▶ **What the exercise asks**
Needed from the data below: every line from the one with "intros H L ids." up to and including the one with "apply last_None in", repeated exactly and with nothing else.

Stored data:
------------------------------

Definition set_p_name (v : option cstr) (x : ff_port_cfg) : ff_port_cfg :=
  PortCfg v (p_port_id x) (p_addr x) (p_netmask x) (p_broadcast x) (p_gateway x) (p_pcap x) (p_nb_lcores x)
    (p_lcore_list x).
Definition set_p_port_id (v : Z) (x : ff_port_cfg) : ff_port_cfg :=
  PortCfg (p_name x) v (p_addr x) (p_netmask x) (p_broadcast x) (p_gateway x) (p_pcap x) (p_nb_lcores x)
    (p_lcore_list x).
Definition set_p_addr (v : option cstr) (x : ff_port_cfg) : ff_port_cfg :=
  PortCfg (p_name x) (p_port_id x) v (p_netmask x) (p_broadcast x) (p_gateway x) (p_pcap x) (p_nb_lcores x)
    (p_lcore_list x).
Definition set_p_netmask (v : option cstr) (x : ff_port_cfg) : ff_port_cfg :=
  PortCfg (p_name x) (p_port_id x) (p_addr x) v (p_broadcast x) (p_gateway x) (p_pcap x) (p_nb_lcores x)
    (p_lcore_list x).
Definition set_p_broadcast (v : option cstr) (x : ff_port_cfg) : ff_port_cfg :=
  PortCfg (p_name x) (p_port_id x) (p_addr x) (p_netmask x) v (p_gateway x) (p_pcap x) (p_nb_lcores x)
    (p_lcore_list x).
Definition set_p_gateway (v : option cstr) (x : ff_port_cfg) : ff_port_cfg :=
  PortCfg (p_name x) (p_port_id x) (p_addr x) (p_netmask x) (p_broadcast x) v (p_pcap x) (p_nb_lcores x)
    (p_lcore_list x).
Definition set_p_pcap (v : option cstr) (x : ff_port_cfg) : ff_port_cfg :=
  PortCfg (p_name x) (p_port_id x) (p_addr x) (p_netmask x) (p_broadcast x) (p_gateway x) v (p_nb_lcores x)
    (p_lcore_list x).
Definition set_p_nb_lcores (v : Z) (x : ff_port_cfg) : ff_port_cfg :=
  PortCfg (p_name x) (p_port_id x) (p_addr x) (p_netmask x) (p_broadcast x) (p_gateway x) (p_pcap x) v
    (p_lcore_list x).
Definition set_p_lcore_list (v : list Z) (x : ff_port_cfg) : ff_port_cfg :=
  PortCfg (p_name x) (p_port_id x) (p_addr x) (p_netmask x) (p_broadcast x) (p_gateway x) (p_pcap x)
    (p_nb_lcores x) v.

Record ff_vdev_cfg := VdevCfg {
  v_name : option cstr;
  v_iface : option cstr;
  v_path : option cstr;
  v_mac : option cstr;
  v_vdev_id : Z;  (* uint8_t *)
  v_nb_queues : Z;  (* uint8_t *)
  v_nb_cq : Z;  (* uint8_t *)
  v_queue_size : Z  (* uint16_t *)
}.

Definition set_v_name (v : option cstr) (x : ff_vdev_cfg) : ff_vdev_cfg :=
  VdevCfg v (v_iface x) (v_path x) (v_mac x) (v_vdev_id x) (v_nb_queues x) (v_nb_cq x) (v_queue_size x).
Definition set_v_iface (v : option cstr) (x : ff_vdev_cfg) : ff_vdev_cfg :=
  VdevCfg (v_name x) v (v_path x) (v_mac x) (v_vdev_id x) (v_nb_queues x) (v_nb_cq x) (v_queue_size x).
Definition set_v_path (v : option cstr) (x : ff_vdev_cfg) : ff_vdev_cfg :=
  VdevCfg (v_name x) (v_iface x) v (v_mac x) (v_vdev_id x) (v_nb_queues x) (v_nb_cq x) (v_queue_size x).
Definition set_v_mac (v : option cstr) (x : ff_vdev_cfg) : ff_vdev_cfg :=
  VdevCfg (v_name x) (v_iface x) (v_path x) v (v_vdev_id x) (v_nb_queues x) (v_nb_cq x) (v_queue_size x).
Definition set_v_vdev_id (v : Z) (x : ff_vdev_cfg) : ff_vdev_cfg :=
  VdevCfg (v_name x) (v_iface x) (v_path x) (v_mac x) v (v_nb_queues x) (v_nb_cq x) (v_queue_size x).
Definition set_v_nb_queues (v : Z) (x : ff_vdev_cfg) : ff_vdev_cfg :=
  VdevCfg (v_name x) (v_iface x) (v_path x) (v_mac x) (v_vdev_id x) v (v_nb_cq x) (v_queue_size x).
Definition set_v_nb_cq (v : Z) (x : ff_vdev_cfg) : ff_vdev_cfg :=
  VdevCfg (v_name x) (v_iface x) (v_path x) (v_mac x) (v_vdev_id x) (v_nb_queues x) v (v_queue_size x).
Definition set_v_queue_size (v : Z) (x : ff_vdev_cfg) : ff_vdev_cfg :=
  VdevCfg (v_name x) (v_iface x) (v_path x) (v_mac x) (v_vdev_id x) (v_nb_queues x) (v_nb_cq x) v.

(** [value]: the string, or the long or int it was read as. *)
Inductive conf_value := VStr (s : cstr) | VLong (n : Z) | VInt (n : Z).

Record ff_freebsd_cfg := FreebsdCfg { fc_name : cstr; fc_str : cstr; fc_value : conf_value; fc_vlen : Z }.

(** The struct dpdk of struct ff_config. *)
Record dpdk_cfg := DpdkCfg {
  proc_type : option cstr;
  lcore_mask : option cstr;
  proc_mask : option cstr;
  base_virtaddr : option cstr;
  nb_channel : Z;
  memory : Z;
  no_huge : Z;
  nb_procs : Z;
  proc_id : Z;
  promiscuous : Z;
  nb_vdev : Z;
  numa_on : Z;
  tso : Z;
  vlan_strip : Z;
  idle_sleep : Z;  (* unsigned *)
  pkt_tx_delay : Z;  (* unsigned *)
  proc_lcore : option (list Z);  (* RTE_MAX_LCORE elements *)
  nb_ports : Z;
  max_portid : Z;  (* uint16_t *)
  portid_list : option (list Z);  (* nb_ports elements *)
  port_cfgs : option (list ff_port_cfg);  (* RTE_MAX_ETHPORTS elements *)
  vdev_cfgs : option (list ff_vdev_cfg)  (* RTE_MAX_ETHPORTS elements *)
}.
(** The state after the settings of [dpdk]. *)
Lemma dpdk_run id mask its ports own :
  conf_ok id mask its ports own ->
  let L := cores_below (hex_value (mask_digits mask)) RTE_MAX_LCORE in
  let ids := merge_sort Z.le (concat (num_expand <$> its)) in
  exists x cfg, last ids = Some x /\
    run_pairs user (lit "dpdk") [(lit "lcore_mask", mask); (lit "port_list", join "," (num_print <$> its))] 1 (Done (args_config id)) =
      (3, 0, Done cfg) /\
    (exists n m, cfg = Config (lit "config.ini")
      (DpdkCfg (Some (lit "auto")) m (Some (print_hex (2 ^ own))) None 0 0 0 (Z.of_nat (length L)) id 1 0 1 0 0 0 BURST_TX_DRAIN_US
         (Some (arr_of RTE_MAX_LCORE L)) (Z.of_nat (length ids)) x (Some ids) None None)
      (KniCfg 0 None None None) (FbCfg [] [] (1048576 * 256) 100 0 256) n).
Proof.
  intros H L ids. unfold DPDK_MAX_LCORE in lcore_int. destruct H as [_ [Hd Hx] Hm Hid [Hown H64] Hit Hsp He Hc _ _ _].
  assert (length ids = length (concat (num_expand <$> its))) as El by (apply Permutation_length, merge_sort_Permutation).
  destruct (last ids) as [x|] eqn:Ex.
  2: { apply last_None in Ex. rewrite Ex in El. by destruct (concat (num_expand <$> its)). }
  assert (id < Z.of_nat (length L)) as HidL by (pose proof (lookup_lt_Some L _ _ Hown); lia).
  assert (Z.of_nat (length L) <= RTE_MAX_LCORE) by (pose proof (cores_below_length (hex_value (mask_digits mask)) RTE_MAX_LCORE); unfold L; lia).
  exists x. eexists. split; [done|]. cbn [run_pairs]. unfold config_user at 1. rewrite handler_mask.
  rewrite (parse_lcore_mask_spec RTE_MAX_LCORE malloc_ok (on_dpdk (set_lcore_mask (Some mask)) (args_config id)) mask _ _
    ltac:(lia) (malloc_all _) ltac:(cbn; lia) eq_refl Hd Hx eq_refl Hm).
  2: { intros c Hc'. cbn in Hc'. rewrite Hown in Hc'. by injection Hc' as <-. }
  fold L. cbn [proc_id dpdk on_dpdk set_dpdk set_lcore_mask args_config set_proc_type set_proc_id].
  rewrite (proj2 (Z.ltb_lt _ _) HidL). cbn [ctrue Z.eqb negb]. unfold config_user. rewrite handler_ports.
  rewrite (parse_port_list_ok _ its _ x Hit Hsp eq_refl He Hc Ex). cbn [ctrue Z.eqb negb]. split; [done|].
  assert (own_mask id None L = Some (print_hex (2 ^ own))) as <- by (unfold own_mask, L; by rewrite Hown).
  exists 2, (Some mask). by rewrite El.
Qed.

(** The configuration that a file stands for. *)
Record loaded (id : Z) (mask : cstr) (its : list num_list) (ports : list port_conf) (cfg : ff_config) : Prop := {
  lo_id : proc_id (dpdk cfg) = id;
  lo_cores : take (Z.to_nat (nb_procs (dpdk cfg))) (default [] (proc_lcore (dpdk cfg))) =
             cores_below (hex_value (mask_digits mask)) RTE_MAX_LCORE;
  lo_ports : enabled_ports (dpdk cfg) = merge_sort Z.le (concat (num_expand <$> its));
  lo_port : forall p, p ∈ ports -> exists pcs pc, port_cfgs (dpdk cfg) = Some pcs /\ pcs !! Z.to_nat (pt_id p) = Some pc /\
    p_addr pc = Some (pt_addr p) /\ p_netmask pc = Some (pt_netmask p) /\ p_broadcast pc = Some (pt_broadcast p) /\
    p_gateway pc = Some (pt_gateway p) /\ port_cores (cores_below (hex_value (mask_digits mask)) RTE_MAX_LCORE) pc;
  lo_consistent : consistent_config cfg
}.

Lemma filled_keeps p pc :
  p_nb_lcores (filled p pc) = p_nb_lcores pc /\ p_lcore_list (filled p pc) = p_lcore_list pc.
Proof. unfold filled, named. by destruct (p_name pc). Qed.

Lemma port_fresh_fit pc : port_fresh pc -> cores_fit pc.
Proof. unfold port_fresh, cores_fit. lia. Qed.

Lemma fill_ports_fresh ports : forall pcs, Forall port_fresh pcs -> Forall port_fresh (fill_ports pcs ports).
Proof.
  induction ports as [|p ports IH]; intros pcs H; [done|]. cbn [fill_ports foldl]. apply IH. apply Forall_alter; [done|].
  intros pc _ Hpc. destruct (filled_keeps p pc) as [E1 E2]. unfold port_fresh in *. by rewrite E1, E2.
Qed.

Lemma doc_run id mask its ports own :
  conf_ok id mask its ports own ->
  exists cfg n m x pcs, run_doc user (config_doc mask its ports) 0 (Done (args_config id)) = (0, Done cfg) /\
    let L := cores_below (hex_value (mask_digits mask)) RTE_MAX_LCORE in
    let ids := merge_sort Z.le (concat (num_expand <$> its)) in
    cfg = Config (lit "config.ini")
      (DpdkCfg (Some (lit "auto")) m (Some (print_hex (2 ^ own))) None 0 0 0 (Z.of_nat (length L)) id 1 0 1 0 0 0 BURST_TX_DRAIN_US
         (Some (arr_of RTE_MAX_LCORE L)) (Z.of_nat (length ids)) x (Some ids) (Some pcs) None)
      (KniCfg 0 None None None) (FbCfg [] [] (1048576 * 256) 100 0 256) n /\
    Forall port_fresh pcs /\
    (forall p, p ∈ ports -> exists pc, pcs !! Z.to_nat (pt_id p) = Some (filled p pc) /\ port_cores L pc).
Proof.
  intros H. destruct (dpdk_run id mask its ports own H) as (x & cfg & Hx & Er & n & m & Ec).
  pose proof lcore_int as Hmax. unfold DPDK_MAX_LCORE in Hmax.
  destruct H as [_ _ _ Hid _ _ _ He Hcount Hrange Hports Hnd].
  set (L := cores_below (hex_value (mask_digits mask)) RTE_MAX_LCORE) in *.
  set (e := concat (num_expand <$> its)) in *. set (ids := merge_sort Z.le e) in *.
  assert (forall q, q ∈ ids <-> q ∈ e) as Hids by (intros q; unfold ids; by rewrite (merge_sort_Permutation Z.le e)).
  destruct (arr_of_ordered RTE_MAX_LCORE (hex_value (mask_digits mask))) as (_ & Hal & Htake); [lia|]. fold L in Hal, Htake.
  pose proof (cores_below_length (hex_value (mask_digits mask)) RTE_MAX_LCORE ltac:(lia)) as HL. fold L in HL.
  destruct (init_ports_spec (arr_of RTE_MAX_LCORE L) (Z.of_nat (length L)) ids (replicate (Z.to_nat RTE_MAX_ETHPORTS) port0))
    as (pc0 & E0 & Hlen & Hfresh & Hcores).
  { lia. } { unfold DPDK_MAX_LCORE. lia. } { apply Forall_replicate. by split. }
  { intros q Hq%Hids. rewrite length_replicate. apply Hrange in Hq. lia. }
  rewrite Nat2Z.id, Htake in Hcores. rewrite length_replicate in Hlen.
  assert (forall p, p ∈ ports -> pt_id p ∈ e) as Hpe by (intros p Hp; apply Hports; by apply list_elem_of_fmap_2).
  assert (Z.of_nat (length ids) <> 0) as Hn0 by (destruct ids; [done|cbn; lia]).
  assert (ports <> []) as Hne.
  { intros ->. destruct e as [|q e']; [done|]. assert (q ∈ pt_id <$> @nil port_conf) as Hq by (apply Hports; left). by apply elem_of_nil in Hq. }
  eexists _, _, m, x, (fill_ports pc0 ports). split; [|split; [|split]].
  - unfold config_doc. cbn [run_doc]. change (0 + 1) with 1. rewrite Er. cbn [ctrue Z.eqb negb].
    rewrite (first_section cfg ids (arr_of RTE_MAX_LCORE L) pc0); [|by subst cfg..|done|by subst cfg|by subst cfg].
    rewrite (sections_run ports _ pc0); [done|by subst cfg|done|].
    intros p Hp. pose proof (Hrange _ (Hpe p Hp)). pose proof (sorted_last _ _ _ Hx (Hpe p Hp)). subst cfg. cbn. lia.
  - subst cfg. done.
  - by apply fill_ports_fresh.
  - intros p Hp. destruct (Hcores (pt_id p)) as (pc & Epc & Hpc); [left; by apply Hids, Hpe|].
    exists pc. split; [|done]. rewrite fill_ports_lookup; [by rewrite Epc|done| |done].
    intros q Hq. pose proof (Hrange _ (Hpe q Hq)). lia.
Qed.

------------------------------

▶ **Task response**
  intros H L ids. unfold DPDK_MAX_LCORE in lcore_int. destruct H as [_ [Hd Hx] Hm Hid [Hown H64] Hit Hsp He Hc _ _ _].
  assert (length ids = length (concat (num_expand <$> its))) as El by (apply Permutation_length, merge_sort_Permutation).
  destruct (last ids) as [x|] eqn:Ex.
  2: { apply last_None in Ex. rewrite Ex in El. by destruct (concat (num_expand <$> its)). }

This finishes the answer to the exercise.